Scientific classification
- Kingdom: Plantae
- Clade: Tracheophytes
- Clade: Angiosperms
- Clade: Monocots
- Clade: Commelinids
- Order: Poales
- Family: Cyperaceae
- Genus: Abildgaardia
- Species: A. ovata
- Binomial name: Abildgaardia ovata (Burm.f.) Kral
- Synonyms: Abildgaardia compressa J.Presl & C.Presl ; Abildgaardia indica (Rich.) Nees ; Abildgaardia javanensis Gand. ; Abildgaardia monostachya (L.) Vahl ; Abildgaardia rottboelliana Nees ; Carex ovata Burm.f. ; Cyperus caribaeus Pers., nom. illeg. ; Cyperus indicus Rich. ; Cyperus monostachyos L. ; Fimbristylis compressa Fern.-Vill. ; Fimbristylis monostachya (L.) Hassk. ; Fimbristylis ovata (Burm.f.) J.Kern ; Iria caribea Steud. ; Iria indica (Rich.) Schult. ; Iria monostachya (L.) Kuntze ; Scirpus monostachyus (L.) Kuntze ; Scirpus schoenoides Roxb., nom. illeg. ; Xyris brasiliensis Spreng. ;

= Abildgaardia ovata =

- Authority: (Burm.f.) Kral
- Conservation status: LC

Species of plant

Abildgaardia ovata, synonyms including Abildgaardia monostachya and Fimbristylis ovata, is a perennial herb of the family Cyperaceae.
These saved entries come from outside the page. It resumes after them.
Lemma heading_split (l : list Node) :
  (List.length (filter (matches unicodeLower [tag "h1"]) l)
   + List.length (filter (matches unicodeLower [tag "h2"]) l)
   + List.length (filter (matches unicodeLower [tag "h3"]) l)
   + List.length (filter (matches unicodeLower [tag "h4"]) l)
   + List.length (filter (matches unicodeLower [tag "h5"]) l)
   + List.length (filter (matches unicodeLower [tag "h6"]) l)
   = List.length (filter headingElement l))%nat.
Proof.
  induction l as [|n l IH]; [reflexivity|].
  cbn [filter]. unfold matches, matchCompound, headingElement in *.
  cbn [existsb tag selTag selAttrs forallb] in *.
  destruct (NodeType_eqb (Type_ n) ElementNode); cbn [andb orb]; [|exact IH].
  destruct (String.eqb_spec (Data n) "h1") as [E|_];
    [rewrite ?E; cbn -[filter]; cbn [List.length]; lia|].
  destruct (String.eqb_spec (Data n) "h2") as [E|_];
    [rewrite ?E; cbn -[filter]; cbn [List.length]; lia|].
  destruct (String.eqb_spec (Data n) "h3") as [E|_];
    [rewrite ?E; cbn -[filter]; cbn [List.length]; lia|].
  destruct (String.eqb_spec (Data n) "h4") as [E|_];
    [rewrite ?E; cbn -[filter]; cbn [List.length]; lia|].
  destruct (String.eqb_spec (Data n) "h5") as [E|_];
    [rewrite ?E; cbn -[filter]; cbn [List.length]; lia|].
  destruct (String.eqb_spec (Data n) "h6") as [E|_];
    [rewrite ?E; cbn -[filter]; cbn [List.length]; lia|].
  cbn [andb orb]. exact IH.
Qed.

(** The heading counts have the six keys [h1] to [h6], whatever the page
    holds; no count is negative, and together they count every heading
    element of the page once. *)
Theorem countHeadings_keys_and_total doc :
  map fst (countHeadings doc) = ["h1"; "h2"; "h3"; "h4"; "h5"; "h6"]
  /\ Forall (fun kv => (0 <= snd kv)%Z) (countHeadings doc)
  /\ fold_right Z.add 0%Z (map snd (countHeadings doc))
     = Length (filter headingElement (descendants doc)).
Proof.
  rewrite countHeadings_unfold. split; [reflexivity|]. split.
  - repeat constructor; simpl; unfold Length; lia.
  - cbn [map snd fold_right]. unfold Length, Find.
    rewrite <- (heading_split (descendants doc)). lia.
Qed.

(** *** URL validation *)

(** A URL is accepted exactly when it parses, its host is not empty and its
    scheme is http or https; the URL handed on is the parsed one. *)
Theorem parseAndValidateURL_ok_iff targetURL parsedURL :
  parseAndValidateURL targetURL = Ok parsedURL
  <-> urlParse targetURL = Ok parsedURL
      /\ Host parsedURL <> EmptyString
      /\ (Scheme parsedURL = "http" \/ Scheme parsedURL = "https").
Proof.
  unfold Analyzer.parseAndValidateURL.
  destruct (urlParse targetURL) as [u|e]; [|split; [discriminate | intros [H _]; discriminate H]].
  destruct (String.eqb_spec (Scheme u) EmptyString) as [Es|Es]; simpl.
  { split; [discriminate|]. intros [H [_ [Hs|Hs]]]; injection H as <-;
      rewrite Es in Hs; discriminate Hs. }
  destruct (String.eqb_spec (Host u) EmptyString) as [Eh|Eh]; simpl.
  { split; [discriminate|]. intros [H [Hh _]]. injection H as <-. contradiction. }
  destruct (String.eqb_spec (Scheme u) "http") as [E1|E1]; simpl.
  { split; [intros H; injection H as <-; auto | intros [H _]; exact H]. }
  destruct (String.eqb_spec (Scheme u) "https") as [E2|E2]; simpl.
  { split; [intros H; injection H as <-; auto | intros [H _]; exact H]. }
  split; [discriminate|]. intros [H [_ [Hs|Hs]]]; injection H as <-; contradiction.
Qed.

(** *** The cache in [Analyze] *)

(** A hit of the cache is the answer, whatever else holds: the URL is not
    validated, nothing is fetched or parsed, nothing is logged. *)
Theorem Analyze_cache_hit cacheGet cacheSet targetURL result :
  cacheGet targetURL = (Some result, None) ->
  Analyze unicodeUpper unicodeLower cssFind ParseRef head maxChanCap urlParse httpGet
    newDocument cacheGet cacheSet now order config targetURL
  = ([], Returns (Ok result)).
Proof.
  intros H. unfold Analyzer.Analyze. rewrite H. reflexivity.
Qed.

(** A cache that fails on the look-up is a cache that misses: the call ends
    as it does on a miss, with one more line in the log, at its head, even
    when the failing look-up came with a result. *)
Theorem Analyze_cache_error_is_miss cacheGet cacheSet targetURL cached err :
  cacheGet targetURL = (cached, Some err) ->
  Analyze unicodeUpper unicodeLower cssFind ParseRef head maxChanCap urlParse httpGet
    newDocument cacheGet cacheSet now order config targetURL
  = ("Failed to get from cache" :: fst (AnalyzeWith (fun _ => (None, None)) cacheSet targetURL),
     snd (AnalyzeWith (fun _ => (None, None)) cacheSet targetURL)).
Proof.
  intros H. unfold Analyzer.Analyze. rewrite H.
  destruct (parseAndValidateURL targetURL) as [parsedURL|e1];
    [destruct (fetchWebpage targetURL) as [htmlContent|e2];
       [destruct (parseHTML htmlContent) as [doc|e3];
          [destruct (performWebpageAnalysis _ _ _ _ _ _ _ _ _ _ _ _ _) as [r| |];
             [destruct (cacheSet targetURL r)| |]|]|]|];
    destruct cached; reflexivity.
Qed.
It is a widespread species that can be found in West, Southern and East Africa, Florida, Mexico, the Caribbean and in some countries of Latin America.

==Description==
Abildgaardia ovata are perennial plants that grow up to 40–70 cm long. It is common to find species with one spikelet at the tip of its scapes but can reach up to three spikelets that are laterally compressed and of length between 7–12 mm. A short rhizome with hardened and leafy bas, it grows in wooded and wet grasslands and as a weed in Asia and in Florida.